Your goal
Only the number is needed: the count of lines in the records with the word "Hports".

Data
-- Opening Marker --
(** A section [range:x] of an old file whose two port lists read as numbers, of the same
    length, becomes one section per pair: the [j]-th is named [x_j], is read as a TCP proxy
    of that name with the [j]-th local and remote port, and has the metadata of the range
    section. The names must be free and free of dots. *)
Theorem range_section_proxies fuel f s L R ls rs :
  s ∈ Sections f → KeysHash f s !! "" = None →
  KeysHash f s !! "local_port" = Some L → KeysHash f s !! "remote_port" = Some R →
  ParseRangeNumbers fuel L = Some (Ok ls) → ParseRangeNumbers fuel R = Some (Ok rs) → L ≠ "" → R ≠ "" →
  length ls = length rs → ls ≠ [] → (Z.of_nat (length ls) <= int64_max)%Z →
  Forall (λ p, 0 <= p <= 65535)%Z (ls ++ rs) →
  (∀ j, (j < length ls)%nat → ContainsByte (template_name s j) "." = false ∧ template_name s j ∉ Sections f) →
  KeysHash f s !! "type" = None ∨ KeysHash f s !! "type" = Some "tcp" →
  KeysHash f s !! "bandwidth_limit" = None → (∀ g t, MapTo_ok g t = true) →
  ∃ f', renderRangeProxyTemplates fuel f s = Some (Ok f') ∧
    ∀ j lp rp, ls !! j = Some lp → rs !! j = Some rp →
      template_name s j ∈ Sections f' ∧
      ∃ c f'' b, LegacyProxy.NewProxyConfFromIni parse_scaled (template_name s j) f' = (Ok c, f'') ∧
        Convert_ProxyConf_To_v1 c = TCPProxyConfig b rp ∧ Name b = template_name s j ∧ LocalPort (Backend b) = lp ∧
        Metadatas b = GetMapWithoutPrefix (KeysHash f s) "meta_".
Proof using H H0.
  intros Hs Hempty HL HR Hls Hrs HLn HRn Hlen Hne Hb Hports Hnames Hty Hbw Hok.
  assert (length (zip ls rs) = length ls) as Hz by (rewrite length_zip; lia).
  destruct (render_ports_spec s (zip ls rs) 0 f Hs Hempty) as (f' & Hf' & HS & HK & HO).
  { rewrite Hz, template_names_elem. intros (j & Hj & E). destruct (Hnames j) as [_ Hn]; [lia|]. by rewrite <-E in Hn. }
  { by rewrite Hz. }
  exists f'. split.
  { unfold renderRangeProxyTemplates.
    rewrite (Key_found _ _ _ _ (GetKey_hash _ _ _ _ HL)), (Key_found _ _ _ _ (GetKey_hash _ _ _ _ HR)).
    rewrite (proj2 (seqb_false _ _) HLn), (proj2 (seqb_false _ _) HRn). simpl. rewrite Hls, Hrs, Hf', Hlen, Nat.eqb_refl. simpl.
    destruct rs; [destruct ls; [done|discriminate Hlen]|]. done. }
  intros j lp rp Hlp Hrp. assert (zip ls rs !! j = Some (lp, rp)) as Hj by (by apply lookup_zip_with_Some; eauto).
  pose proof (lookup_lt_Some _ _ _ Hlp) as Hlt. destruct (Hnames j Hlt) as [Hdot Hfresh].
  specialize (HK j lp rp Hj). simpl in HK. rewrite (KeysHash_absent f (template_name s j) Hfresh) in HK.
  unfold template_keys in HK. rewrite (right_id_L ∅ (∪)) in HK.
  assert (template_name s j ∈ Sections f') as Hin.
  { apply HS. right. rewrite template_names_elem. exists j. split; [rewrite Hz; lia|done]. }
  rewrite Forall_app, !Forall_lookup in Hports. destruct Hports as [Hpl Hpr].
  split; [done|]. destruct (tcp_section_read (template_name s j) f' lp rp) as (c & f'' & b & ? & ? & ? & ? & Hm);
    [done|done|by eapply Hpl|by eapply Hpr|..]; rewrite ?HK; simplify_map_eq; [done..|].
  exists c, f'', b. split_and!; [done..|]. rewrite Hm. apply map_eq. intros k. rewrite !GetMapWithoutPrefix_lookup, HK.
  by rewrite !lookup_insert_ne.
Qed.
End range_proxies.

(** ** Plugins *)

(** [plugin.Create] up to the creator's type assertion on the options, which panics on
    options of another type and on nil. *)
Inductive creation := Created | NotRegistered | Panics.

Definition create_plugin (name : string) (o : option ClientPluginOptions) : creation :=
  match zero_plugin name with
  | None => NotRegistered
  | Some _ => match o with
              | Some o => if plugin_name o =s? name then Created else Panics
              | None => Panics
              end
  end.

Lemma zero_plugin_old name : name ∈ old_plugins → is_Some (zero_plugin name).
Proof. unfold old_plugins. rewrite !elem_of_cons, elem_of_nil. intros Hin. destruct_or!; subst; try done; by eexists. Qed.

(** The plugin of an old proxy after conversion and completion. The seven plugins the
    conversion knows get options of their own type, which the plugin's creator takes. The
    three newer ones (http2http, tls2raw, virtual_net) get none: validation accepts the
    proxy and the creator panics. Any other name is refused when the proxy starts. *)
Theorem legacy_plugins conf :
  let name := LegacyProxy.Plugin (LegacyProxy.Local (LegacyProxy.GetBaseConfig conf)) in
  match Plugin (Backend (GetBaseConfig (Complete _ plugin_Complete (Convert_ProxyConf_To_v1 conf)))) with
  | None => name = ""
  | Some p => name ≠ "" ∧ cp_Type p = name ∧
      (name ∈ old_plugins → create_plugin name (cp_Options p) = Created) ∧
      (name ∈ ["http2http"; "tls2raw"; "virtual_net"] →
         validate_options (cp_Options p) = Ok tt ∧ create_plugin name (cp_Options p) = Panics) ∧
      (name ∉ old_plugins → name ∉ ["http2http"; "tls2raw"; "virtual_net"] → create_plugin name (cp_Options p) = NotRegistered)
  end.
Proof.
  intros name.
  assert (Plugin (Backend (GetBaseConfig (Complete _ plugin_Complete (Convert_ProxyConf_To_v1 conf)))) =
    plugin_Complete <$> Plugin (Backend (Convert_ProxyConf_To_v1_Base conf))) as -> by (by destruct conf).
  unfold Convert_ProxyConf_To_v1_Base. simpl. fold name.
  destruct (seqb_spec name "") as [E|Hne]; [done|]. simpl.
  pose proof (plugin_options_typed name (LegacyProxy.PluginParams (LegacyProxy.Local (LegacyProxy.GetBaseConfig conf)))) as Hopt.
  destruct (plugin_options name _) as [o|]; simpl.
  - destruct Hopt as [Hn Hin]. split_and!; [done..| | |done].
    + intros _. unfold create_plugin. destruct (zero_plugin_old name Hin) as [? ->].
      by rewrite options_Complete_name, Hn, seqb_refl.
    + intros Hnew. exfalso. revert Hin Hnew. clear. unfold old_plugins. rewrite !elem_of_cons, !elem_of_nil.
      intros ? ?. destruct_or!; congruence.
  - split_and!; [done..| |].
    + intros Hnew. split; [done|]. unfold create_plugin. revert Hnew. rewrite !elem_of_cons, elem_of_nil.
      intros ?. destruct_or!; subst; try done; by match goal with H : _ = _ |- _ => rewrite H end.
    + intros _ Hnew. unfold create_plugin. destruct (zero_plugin name) as [o|] eqn:Ez; [|done].
      exfalso. apply zero_plugin_name in Ez. destruct o; simpl in Ez; rewrite <-Ez in Hopt, Hnew;
        first [apply Hopt; unfold old_plugins; set_solver|apply Hnew; set_solver].
Qed.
-- Closing Marker --
Solved problem
2